The right to speak with family members, the judge recalled, is protected by the Constitution through Articles 29, 30 and 31, as well as by Article 8 of the European Convention on Human Rights.
Il regime 41 bis, Secchi further stressed, is legitimate "only if it is functional not to ensure an excess of punishment for the perpetrators of particularly serious crimes, but rather exclusively to contain the persistent dangerousness of individual prisoners", provided that the restrictions are not "disproportionate or such as to completely nullify the re-educational function of the sentence".
Since 2022, remote visual interviews — introduced as an emergency measure during the pandemic — have remained in force for inmates in medium and high security circuits. The Department of Penitentiary Administration (Dap) uses a secure intranet, which ensures security, prevents external intrusions and allows for recording and interruption of interviews, if necessary.

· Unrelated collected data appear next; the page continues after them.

Lemma elem_of_fold_addPolicy (e : Engine) (now : Time) (ps : list Policy.t)
    (acc : list Z) (g : Z) :
  g ∈ fold_left (addPolicy e now) ps acc <->
  g ∈ acc \/ (g <> 0 /\ exists p, p ∈ ps /\ groupID e (Policy.RuleGroup p) = g
              /\ IsActive (scheduleMatcher e) (Policy.Schedule p) now = false).
Proof.
  revert acc. induction ps as [|p ps IH]; intros acc; simpl.
  - split; [tauto|]. intros [Hg|(_ & p & Hp & _)]; [assumption|].
    now apply elem_of_nil in Hp.
  - rewrite IH, elem_of_addPolicy. split.
    + intros [[Hg|(Hz & Hg & Ha)]|(Hz & q & Hq & Hg & Ha)].
      * now left.
      * right. split; [assumption|]. exists p. split; [apply list_elem_of_here | tauto].
      * right. split; [assumption|]. exists q.
        split; [now apply list_elem_of_further | tauto].
    + intros [Hg|(Hz & q & Hq & Hg & Ha)]; [tauto|].
      apply elem_of_cons in Hq as [->|Hq]; [tauto|].
      right. split; [assumption|]. exists q. tauto.
Qed.

(** C6. [IsActive] holds exactly for a named, configured schedule one of
    whose ranges for the weekday of the instant contains the minute
    [m = hour * 60 + minute], both ends included; it is false for the
    empty name, for a name that is not configured and for a weekday
    without ranges.  A policy whose schedule [IsActive] is suppressed: the
    loop of [getActiveGroupIDs] leaves the list as it is; a policy whose
    schedule is not, and whose rule group is configured, has its id in the
    list.  So the active list holds exactly the ids of the configured rule
    groups named by a policy that is not suppressed. *)
Theorem schedule_suppresses_policy (e : Engine) (now : Time) :
  let sm := scheduleMatcher e in
  let m := Hour now * 60 + Minute now in
  (forall name,
      IsActive sm name now = true <->
      name <> "" /\ exists sch r,
          schedules sm !! name = Some sch
          /\ r ∈ default [] (WeekMap sch !! Weekday now)
          /\ Start r <= m <= End_ r)
  /\ IsActive sm "" now = false
  /\ (forall name, schedules sm !! name = None -> IsActive sm name now = false)
  /\ (forall name sch,
        schedules sm !! name = Some sch ->
        default [] (WeekMap sch !! Weekday now) = [] ->
        IsActive sm name now = false)
  /\ (forall acc p,
        IsActive sm (Policy.Schedule p) now = true -> addPolicy e now acc p = acc)
  /\ (forall acc p,
        IsActive sm (Policy.Schedule p) now = false ->
        groupID e (Policy.RuleGroup p) <> 0 ->
        groupID e (Policy.RuleGroup p) ∈ addPolicy e now acc p)
  /\ (forall name ug gid,
        List.find (fun ug => String.eqb (UserGroup.Name ug) name)
                  (Config.UserGroups (cfg e)) = Some ug ->
        gid ∈ getActiveGroupIDs e name now <->
        gid <> 0 /\ exists p, p ∈ UserGroup.Policies ug
                              /\ groupID e (Policy.RuleGroup p) = gid
                              /\ IsActive sm (Policy.Schedule p) now = false).
Proof.
  cbv zeta. split_and!.
  - intros name. unfold IsActive.
    destruct (String.eqb_spec name "") as [->|Hne].
    { split; [discriminate | intros [Hn _]; congruence]. }
    destruct (schedules (scheduleMatcher e) !! name) as [sch|] eqn:Hs.
    2: { split; [discriminate | intros (_ & sch & r & Hsch & _); discriminate]. }
    destruct (default [] (WeekMap sch !! Weekday now)) as [|r0 rs] eqn:Hr.
    { simpl. split; [discriminate|].
      intros (_ & sch' & r & Hsch & Hin & _). injection Hsch as <-.
      rewrite Hr in Hin. now apply elem_of_nil in Hin. }
    cbn [length Nat.eqb]. rewrite existsb_exists. split.
    + intros (r & Hin & Hr'). unfold inRange in Hr'.
      apply andb_true_iff in Hr' as [H1 H2].
      split; [assumption|]. exists sch, r. rewrite Hr.
      split_and!; [reflexivity | now apply list_elem_of_In | lia | lia].
    + intros (_ & sch' & r & Hsch & Hin & Hle). injection Hsch as <-.
      rewrite Hr in Hin. exists r. split; [now apply list_elem_of_In|].
      unfold inRange. apply andb_true_iff. split; lia.
  - reflexivity.
  - intros name Hs. unfold IsActive. rewrite Hs. now destruct (String.eqb name "").
  - intros name sch Hs Hr. unfold IsActive. rewrite Hs, Hr.
    now destruct (String.eqb name "").
  - intros acc p Ha. unfold addPolicy. now rewrite Ha.
  - intros acc p Ha Hz. apply elem_of_addPolicy. right. now repeat split.
  - intros name ug gid Hf. unfold getActiveGroupIDs. rewrite Hf.
    rewrite elem_of_fold_addPolicy. split; [|tauto].
    intros [Hg|Hg]; [now apply elem_of_nil in Hg | assumption].
Qed.

End ScheduleTheorems.

(** ** The [$client] modifier *)

Section ClientTheorems.
Context `{GoLib} `{!NetipFacts}.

In light of this framework, the right to video call interviews, according to the Court, "must be recognized not only in cases where the family member cannot have the interview in person due to 'age or illness', but also for different reasons that are also easily documented: there is no reasonable reason to require the family member to make long journeys to go, each time, to the penitentiary institution where the prisoner is held, often crossing Italy and incurring considerable costs".

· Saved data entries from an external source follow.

(** * Provider resolution of [src/lib/ai-providers.ts]

    A shallow embedding of the resolution engine ([getAIModel] and its
    helpers) together with the properties of the specification that can be
    settled on it.

    Conventions of the embedding:
    - a JavaScript string is a [string]; [includes] and [startsWith] compare
      code units, here the bytes of the identifier;
    - a value of type [string | null | undefined] is an [option string];
      [null] and [undefined] are both [None], since the source only ever
      tests such values for truthiness or passes them through [||];
    - [process.env] is a finite map from variable names to strings;
    - a setting or a field is present when it is truthy, that is, set and
      not the empty string;
    - a [throw new Error(...)] is the [Err] case of a result type, one
      constructor of [Error] per throw site of the source. *)

From Stdlib Require Import ZArith Ascii String List Bool Lia.
From Stdlib Require Import Floats.PrimFloat.
From stdpp Require Import base option gmap strings.

Open Scope string_scope.
Open Scope Z_scope.

(** ** Strings *)

Module Js.

(** [s.startsWith(p)] *)
Fixpoint startsWith (s p : string) {struct p} : bool :=
  match p with
  | EmptyString => true
  | String c p' =>
      match s with
      | EmptyString => false
      | String d s' => if Ascii.eqb c d then startsWith s' p' else false
      end
  end.

(** [s.includes(sub)]: some suffix of [s] starts with [sub]. *)
Fixpoint includes (s sub : string) : bool :=
  startsWith s sub ||
  match s with
  | EmptyString => false
  | String _ s' => includes s' sub
  end.

(** Truthiness of a [string | null | undefined] value: present and not the
    empty string. *)
Definition truthy (v : option string) : bool :=
  match v with
  | Some EmptyString | None => false
  | Some (String _ _) => true
  end.

(** [a || b] on such values. *)
Definition or_else (a b : option string) : option string :=
  if truthy a then a else b.

(** [ToString(s)] stripped of its leading [StrWhiteSpaceChar]s, as the first
    step of [Number.parseInt].  The white space of ECMAScript is TAB, LF, VT,
    FF, CR, SP and, in the UTF-8 form in which Node.js receives the
    environment, U+00A0, U+1680, U+2000 to U+200A, U+2028, U+2029, U+202F,
    U+205F, U+3000 and U+FEFF. *)
Definition isSpace1 (c : ascii) : bool :=
  let n := nat_of_ascii c in
  ((9 <=? n) && (n <=? 13) || (n =? 32))%nat.

Definition isSpace2 (c d : ascii) : bool :=
  ((nat_of_ascii c =? 194) && (nat_of_ascii d =? 160))%nat.

Definition isSpace3 (c d e : ascii) : bool :=
  let '(x, y, z) := (nat_of_ascii c, nat_of_ascii d, nat_of_ascii e) in
  ((x =? 225) && (y =? 154) && (z =? 128)
   || (x =? 226) && (y =? 128)
      && ((128 <=? z) && (z <=? 138) || (z =? 168) || (z =? 169) || (z =? 175))
   || (x =? 226) && (y =? 129) && (z =? 159)
   || (x =? 227) && (y =? 128) && (z =? 128)
   || (x =? 239) && (y =? 187) && (z =? 191))%nat.

Fixpoint trimStart (s : string) : string :=
  match s with
  | EmptyString => s
  | String c s1 =>
      if isSpace1 c then trimStart s1 else
      match s1 with
      | EmptyString => s
      | String d s2 =>
          if isSpace2 c d then trimStart s2 else
          match s2 with
          | EmptyString => s
          | String e s3 => if isSpace3 c d e then trimStart s3 else s
          end
      end
  end.

Definition digit (c : ascii) : option Z :=
  let n := nat_of_ascii c in
  if ((48 <=? n) && (n <=? 57))%nat then Some (Z.of_nat n - 48) else None.

(** The longest prefix of decimal digits, read as an integer: [acc] is the
    value of the digits seen so far and [seen] tells whether there was one. *)
Fixpoint digits (s : string) (acc : Z) (seen : bool) : option Z :=
  match s with
  | EmptyString => if seen then Some acc else None
  | String c s' =>
      match digit c with
      | Some d => digits s' (10 * acc + d) true
      | None => if seen then Some acc else None
      end
  end.

(** [Number.parseInt(s, 10)]; [None] is [NaN].  The result is the integer the
    digits denote.  JavaScript rounds it to a double (and reads "-0" as the
    negative zero); rounding is monotone and fixes every integer below 2^53,
    so the comparisons with the bounds of this file (at most 100000) and every
    value that passes them are the same on the integer.  Only the text of an
    out-of-range message can differ, for an integer that is not a double. *)
Definition parseInt (s : string) : option Z :=
  match trimStart s with
  | String "-" r => option_map Z.opp (digits r 0 false)
  | String "+" r => digits r 0 false
  | r => digits r 0 false
  end.

(** A plain decimal numeral, digits only and at least one, and its value;
    used to state what the parsers do on well-written settings. *)
Fixpoint numeralFrom (s : string) (acc : Z) : option Z :=
  match s with
  | EmptyString => Some acc
  | String c s' =>
      match digit c with
      | Some d => numeralFrom s' (10 * acc + d)
      | None => None
      end
  end.

Definition numeralValue (s : string) : option Z :=
  match s with
  | EmptyString => None
  | String _ _ => numeralFrom s 0
  end.

End Js.

(** ** Values handed to the SDK

    Provider options are plain object literals.  An object is the list of
    its own properties in insertion order. *)

#[warnings="-register-all"]
Inductive JsVal : Type :=
| JStr (s : string)
| JInt (n : Z)
| JFloat (f : float)
| JBool (b : bool)
| JArr (items : list JsVal)
| JObj (fields : list (string * JsVal)).

Module Obj.

Definition t := list (string * JsVal).

(** [o[k]] on own properties *)
Fixpoint get (k : string) (o : t) : option JsVal :=
  match o with
  | [] => None
  | (k', v) :: o' => if String.eqb k k' then Some v else get k o'
  end.

(** [o[k] = v]: an existing property keeps its place. *)
Fixpoint set (k : string) (v : JsVal) (o : t) : t :=
  match o with
  | [] => [(k, v)]
  | (k', v') :: o' =>
      if String.eqb k k' then (k', v) :: o' else (k', v') :: set k v o'
  end.

(** [{ ...a, ...b }] *)
Definition spread (a b : t) : t :=
  fold_left (fun acc kv => set (fst kv) (snd kv) acc) b a.

(** [Object.keys(o).length > 0] *)
Definition nonEmpty (o : t) : bool :=
  match o with [] => false | _ :: _ => true end.

End Obj.


(** ** Data model (lines 11-67) *)

(** The closed catalog of provider names, in the order of the type
    declaration, which is also the insertion order of [PROVIDER_ENV_VARS]. *)
Inductive ProviderName : Set :=
| bedrock | openai | anthropic | google | azure | ollama | openrouter
| deepseek | siliconflow | glm | qwen | doubao | qiniu | kimi.

Definition allProviders : list ProviderName :=
  [bedrock; openai; anthropic; google; azure; ollama; openrouter;
   deepseek; siliconflow; glm; qwen; doubao; qiniu; kimi].

(** At run time a provider is a string; these are the literals of the type. *)
Definition providerString (p : ProviderName) : string :=
  match p with
  | bedrock => "bedrock" | openai => "openai" | anthropic => "anthropic"
  | google => "google" | azure => "azure" | ollama => "ollama"
  | openrouter => "openrouter" | deepseek => "deepseek"
  | siliconflow => "siliconflow" | glm => "glm" | qwen => "qwen"
  | doubao => "doubao" | qiniu => "qiniu" | kimi => "kimi"
  end.

(** The [case] label a run-time string hits in a [switch], if any. *)
Definition ofString (s : string) : option ProviderName :=
  List.find (fun p => String.eqb s (providerString p)) allProviders.

Definition ProviderCatalog : list string := map providerString allProviders.

Record ClientOverrides : Set := {
  provider : option string;
  baseUrl : option string;
  apiKey : option string;
  modelId : option string
}.

(** [overrides?.field], for the optional argument of [getAIModel] *)
Definition opt (field : ClientOverrides -> option string)
    (overrides : option ClientOverrides) : option string :=
  match overrides with Some o => field o | None => None end.

Definition ALLOWED_CLIENT_PROVIDERS : list ProviderName :=
  [openai; anthropic; google; azure; openrouter; deepseek; siliconflow;
   glm; qwen; doubao; qiniu; kimi].

Definition BEDROCK_ANTHROPIC_BETA : Obj.t :=
  [("bedrock",
    JObj [("anthropicBeta", JArr [JStr "fine-grained-tool-streaming-2025-05-14"])])].

Definition ANTHROPIC_BETA_HEADERS : list (string * string) :=
  [("anthropic-beta", "fine-grained-tool-streaming-2025-05-14")].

As for children, "the right to have video call interviews must be recognized when the family member is also detained, provided that the in-person interview has been authorized".
Article published on 13 June 2025 - 13:09
It is an important fact that the court of Milan has decided to give rights also to prisoners in 41 bis. However, I wonder if the resources are sufficient to manage all the video call interviews, because there are many problems to consider.